Kinetics of TNF-α mRNA accumulation in isolated macrophages (a) and splenocytes (b) stimulated with lipopolysaccharide (LPS). Slot blot analysis of TNF-α mRNA in isolated macrophages (n = 3) and splenocytes (n = 3) derived from control rats (□) and rats undergoing explorative laparotomy (▪), and stimulated with LPS. The figure depicts mean densitometric values of the slot blots, after normalization to β-actin. Time was measured starting from the addition of LPS. The kinetics of mRNA accumulation in the two groups was similar, with a peak at 2 h. A reduction of up to 40% in TNF-α mRNA was observed after laparotomy during the peak period (at 1 or 2 h, *P < 0.05).

Fig. 4

Competitive polymerase chain reaction (PCR) determination of TNF-α mRNA accumulation in splenocytes after 2 h of stimulation with lipopolysaccharide (LPS). Fixed amounts of reverse transcribed RNA were co-amplified with two-fold serial dilutions of an internal standard. (a) A representative gel demonstrating the electrophoretic separation of the PCR products. NC, Negative control for TNF-α; M, molecular weight marker (φsX174 digested with HaeII). (b) Average level of TNF-α mRNA after 2 h of stimulation with LPS in the control and laparotomy groups (n = 3) (*P < 0.01).

Fig. 5

Western blot analysis of TNF-α. (a) A representative Western blot of cellular extracts (n = 5 in both groups) incubated with or without lipopolysaccharide (LPS) for 24 h. Splenocytes were derived from control and laparotomized rats, with or without stimulation with LPS. C, Control rats without LPS; CL, control rats with LPS; E, explorative laparotomy without LPS; EL, explorative laparotomy with LPS. A reduction in the different TNF-α protein forms is observed after laparotomy. (b) A representative Western blot of concentrated supernatants (n = 3 in each group).

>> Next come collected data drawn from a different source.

(* ===== verification/FileLayer.v ===== *)
(** * What proc.c relies on of the file system

    The operations of file.c, fs.c and log.c that fork, clone, exit and
    userinit call, with what they promise: they may sleep and run other
    processes, but the calling code's view of the process table ([proc_view]:
    everything but the scheduling fields) and of the namespaces is theirs
    to keep in every stretch they run. *)

From S2P Require Import Prelude State Sched.

Class FileLayer := {
  filedup : nat -> K nat;
  fileclose : nat -> K unit;
  idup : option nat -> K (option nat);
  iput : option nat -> K unit;
  begin_op : K unit;
  end_op : K unit;
  namei : list Z -> K (option nat);
  filedup_frame f : frame proc_view (filedup f);
  fileclose_frame f : frame proc_view (fileclose f);
  idup_frame ip : frame proc_view (idup ip);
  iput_frame ip : frame proc_view (iput ip);
  begin_op_frame : frame proc_view begin_op;
  end_op_frame : frame proc_view end_op;
  namei_frame path : frame proc_view (namei path);
}.
#[export] Hint Resolve filedup_frame fileclose_frame idup_frame iput_frame begin_op_frame end_op_frame
  namei_frame : segs.
(** The parent's pid in curr_proc's namespace, 0 for another namespace. *)
Definition ps_parent_pid (cp : nat) : K Z :=
  acquire Lwait_lock ;!
  let! x := getp cp in
  let! r := (match p_parent x with
             | None => ret 0
             | Some pa =>
                 acquire (Lproc pa) ;!
                 let! y := getp pa in
                 let! r := (if bool_decide (p_ns x = p_ns y) then
                              let! n := deref "ns" (p_ns x) in
                              let! ns := getns n in
                              getpid_at pa (ns_depth ns)
                            else ret 0) in
                 release (Lproc pa) ;!
                 ret r
             end) in
  release Lwait_lock ;!
  ret r.

Definition files_count (p : proc) : Z := Z.of_nat (length (filter is_Some (p_ofile p))).

Definition ps_info (pid psinfo : Z) : K Z :=
  let! c := ps_find pid all_procs None in
  let! cp := deref "curr_proc" c in
  acquire (Lproc cp) ;!
  let! x := getp cp in
  ps_put cp psinfo (state_str (p_state x)) STATE_SIZE (
  let ptr := u64 (psinfo + STATE_SIZE) in
  let! parent_pid := ps_parent_pid cp in
  ps_put cp ptr (bytes_of_int parent_pid) 4 (
  let ptr := u64 (ptr + 4) in
  let! x := getp cp in
  ps_put cp ptr (bytes_of_int (p_sz x)) 4 (
  let ptr := u64 (ptr + 4) in
  ps_put cp ptr (bytes_of_int (files_count x)) 4 (
  let ptr := u64 (ptr + 4) in
  ps_put cp ptr (p_name x) NAME_SIZE (
  let ptr := u64 (ptr + NAME_SIZE) in
  let! t := sys_uptime in
  ps_put cp ptr (bytes_of_int (t - p_init_ticks x)) 4 (
  let ptr := u64 (ptr + 4) in
  ps_put cp ptr (bytes_of_int (p_run_time x)) 4 (
  let ptr := u64 (ptr + 4) in
  ps_put cp ptr (bytes_of_int (p_context_switches x)) 4 (
  let ptr := u64 (ptr + 4) in
  ps_put cp ptr (bytes_of_int (p_run_time x - p_kernel_time x)) 4 (
  let ptr := u64 (ptr + 4) in
  ps_put cp ptr (bytes_of_int (p_kernel_time x)) 4 (
  let ptr := u64 (ptr + 4) in
  ps_put cp ptr (bytes_of_int (p_waiting_time x)) 4 (
  let ptr := u64 (ptr + 4) in
  ps_put cp ptr (bytes_of_int (p_read_b x)) 4 (
  let ptr := u64 (ptr + 4) in
  ps_put cp ptr (bytes_of_int (p_write_b x)) 4 (
  let ptr := u64 (ptr + 4) in
  ps_put cp ptr (bytes_of_int (p_heap_pages x)) 4 (
  release (Lproc cp) ;!
  ret 0)))))))))))))).
(* ===== verification/SpaceSpec.v ===== *)
(** * The life of a page table

    [freewalk] gives back every page of a table without leaves, [uvmfree] the
    user frames as well; [proc_pagetable] and [proc_freepagetable] begin and
    end the life of a process's address space.  Together with [uvmcopy] no
    page is lost between the two. *)

From S2P Require Import Prelude State Spinlock CString Mem Kalloc Vm PageTable UvmSpec Sched FileLayer Proc.

Module SpaceSpec.
Import UvmSpec.

Section space.
Context {img : Image}.

(** The pages [P] went to the free list; nothing else changed. *)
Record released (P : Z -> Prop) (s : kstate) (l : list Z) (s' : kstate) (l' : list Z) : Prop := {
  rl_free : free_pages s' l';
  rl_pages p : p ∈ l' <-> p ∈ l \/ P p;
  rl_mem x : (forall p, P p -> ~ in_page p x) -> rd (k_mem s') x = rd (k_mem s) x;
  rl_hart : hart_same s s';
  rl_only : only_mem s s';
}.

(** ** freewalk *)

Section freewalk.
Context (m0 : gmap Z Z) (root : Z) (T : gmap (list Z) Z) (Hpt : pt m0 root T).

(** The tables from the one at path [π] on. *)
Definition below (π : list Z) (p : Z) : Prop := exists π', T !! (π ++ π') = Some p.

(** Memory holds this part of the tree, and it has no leaves. *)
Definition bare (m : gmap Z Z) (π : list Z) : Prop :=
  forall π' t i, T !! (π ++ π') = Some t -> 0 <= i < 512 ->
    let e := load64 m (pte_addr t i) in
    if (length (π ++ π') <? 2)%nat
    then T !! ((π ++ π') ++ [i]) = (if valid e then Some (PTE2PA e) else None) /\
         (valid e = true -> branch e = true)
    else valid e = false.

Lemma below_child π i p : below (π ++ [i]) p -> below π p.
Proof. intros [π' H]. exists (i :: π'). by rewrite <- app_assoc in H. Qed.

Lemma below_disj π i j p : below (π ++ [i]) p -> below (π ++ [j]) p -> i = j.
Proof.
  intros [π1 H1] [π2 H2]. pose proof (pt_inj _ _ _ Hpt _ _ _ H1 H2) as E.
  rewrite <- !app_assoc in E. apply app_inv_head in E. by injection E.
Qed.

Lemma below_ok π p : below π p -> page_ok p.
Proof. intros [π' H]. by eapply pt_page. Qed.

Lemma below_top π i t : T !! π = Some t -> ~ below (π ++ [i]) t.
Proof.
  intros Ht [π' H]. pose proof (pt_inj _ _ _ Hpt _ _ _ Ht H) as E%(f_equal length).
  rewrite !length_app in E. simpl in E. lia.
Qed.

Lemma tree_prefix π π' t : T !! (π ++ π') = Some t -> is_Some (T !! π).
Proof.
  revert t. induction π' as [|i π' IH] using rev_ind; intros t H; [rewrite app_nil_r in H; eauto|].
  rewrite app_assoc in H. apply (pt_closed _ _ _ Hpt) in H as [[u Hu] _]. eauto.
Qed.
(* ===== verification/GrowSpec.v ===== *)
(** * sbrk: growing and shrinking a process

    [uvmalloc], [uvmdealloc] and [growproc] over the address spaces of
    [SpaceSpec]: growing adds zeroed pages or undoes itself, shrinking gives
    pages back, and the rest of the memory stays. *)

From S2P Require Import Prelude State Spinlock CString Mem Kalloc Vm PageTable UvmSpec Sched FileLayer Proc SpaceSpec.

Module GrowSpec.
Import UvmSpec SpaceSpec.

Section grow.
Context {img : Image}.

(** ** Spaces under small changes *)

Lemma space_ext s s' root T l F : k_mem s' = k_mem s -> k_freelist s' = k_freelist s ->
  space s root T l F -> space s' root T l F.
Proof.
  intros Em Ef [[Hf Hp Ht] HF Hm Hr Htr Htf Ho]. split; rewrite ?Em; auto.
  split; rewrite ?Em; auto. unfold free_pages. by rewrite Em, Ef.
Qed.

(** The frames a process can have: fewer than physical memory has pages. *)
Lemma frames_bound T l F : 0 < sym_end -> frames T l F -> Z.of_nat (length F) * PGSIZE <= PHYSTOP.
Proof.
  intros Himg [Hnd Hok].
  assert (Hsub : F ⊆+ (fun k => Z.of_nat k * PGSIZE) <$> seq 0 (Z.to_nat (PHYSTOP / PGSIZE))).
  { apply NoDup_submseteq; [done|]. intros f Hf. destruct (Hok f Hf) as ((Hal & Hr) & _).
    apply Z.mod_divide in Hal as [q ->]; [|done]. apply list_elem_of_fmap. exists (Z.to_nat q).
    assert (PHYSTOP = 557056 * PGSIZE) as HP by done. rewrite HP, Z.div_mul in * by done. unfold PGSIZE in *.
    split; [lia|]. apply elem_of_seq. lia. }
  apply submseteq_length in Hsub. rewrite length_fmap, length_seq in Hsub.
  change (PHYSTOP / PGSIZE) with 557056 in Hsub. change PHYSTOP with (557056 * PGSIZE). unfold PGSIZE. lia.
Qed.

Secretion of TNF-α (17 kD) in control splenocytes is evident only after stimulation with LPS. Splenocytes after explorative laparotomy, with or without stimulation with LPS, show a band of a lower molecular weight (about 14 kD), probably resulting from a proteolytic cleavage of the mature TNF-α. EL, Explorative laparotomy with LPS; E, explorative laparotomy without LPS; CL, control with LPS; C, control without LPS; PC, positive control: 10 ng of rTNF-α were subjected to the same concentration procedure.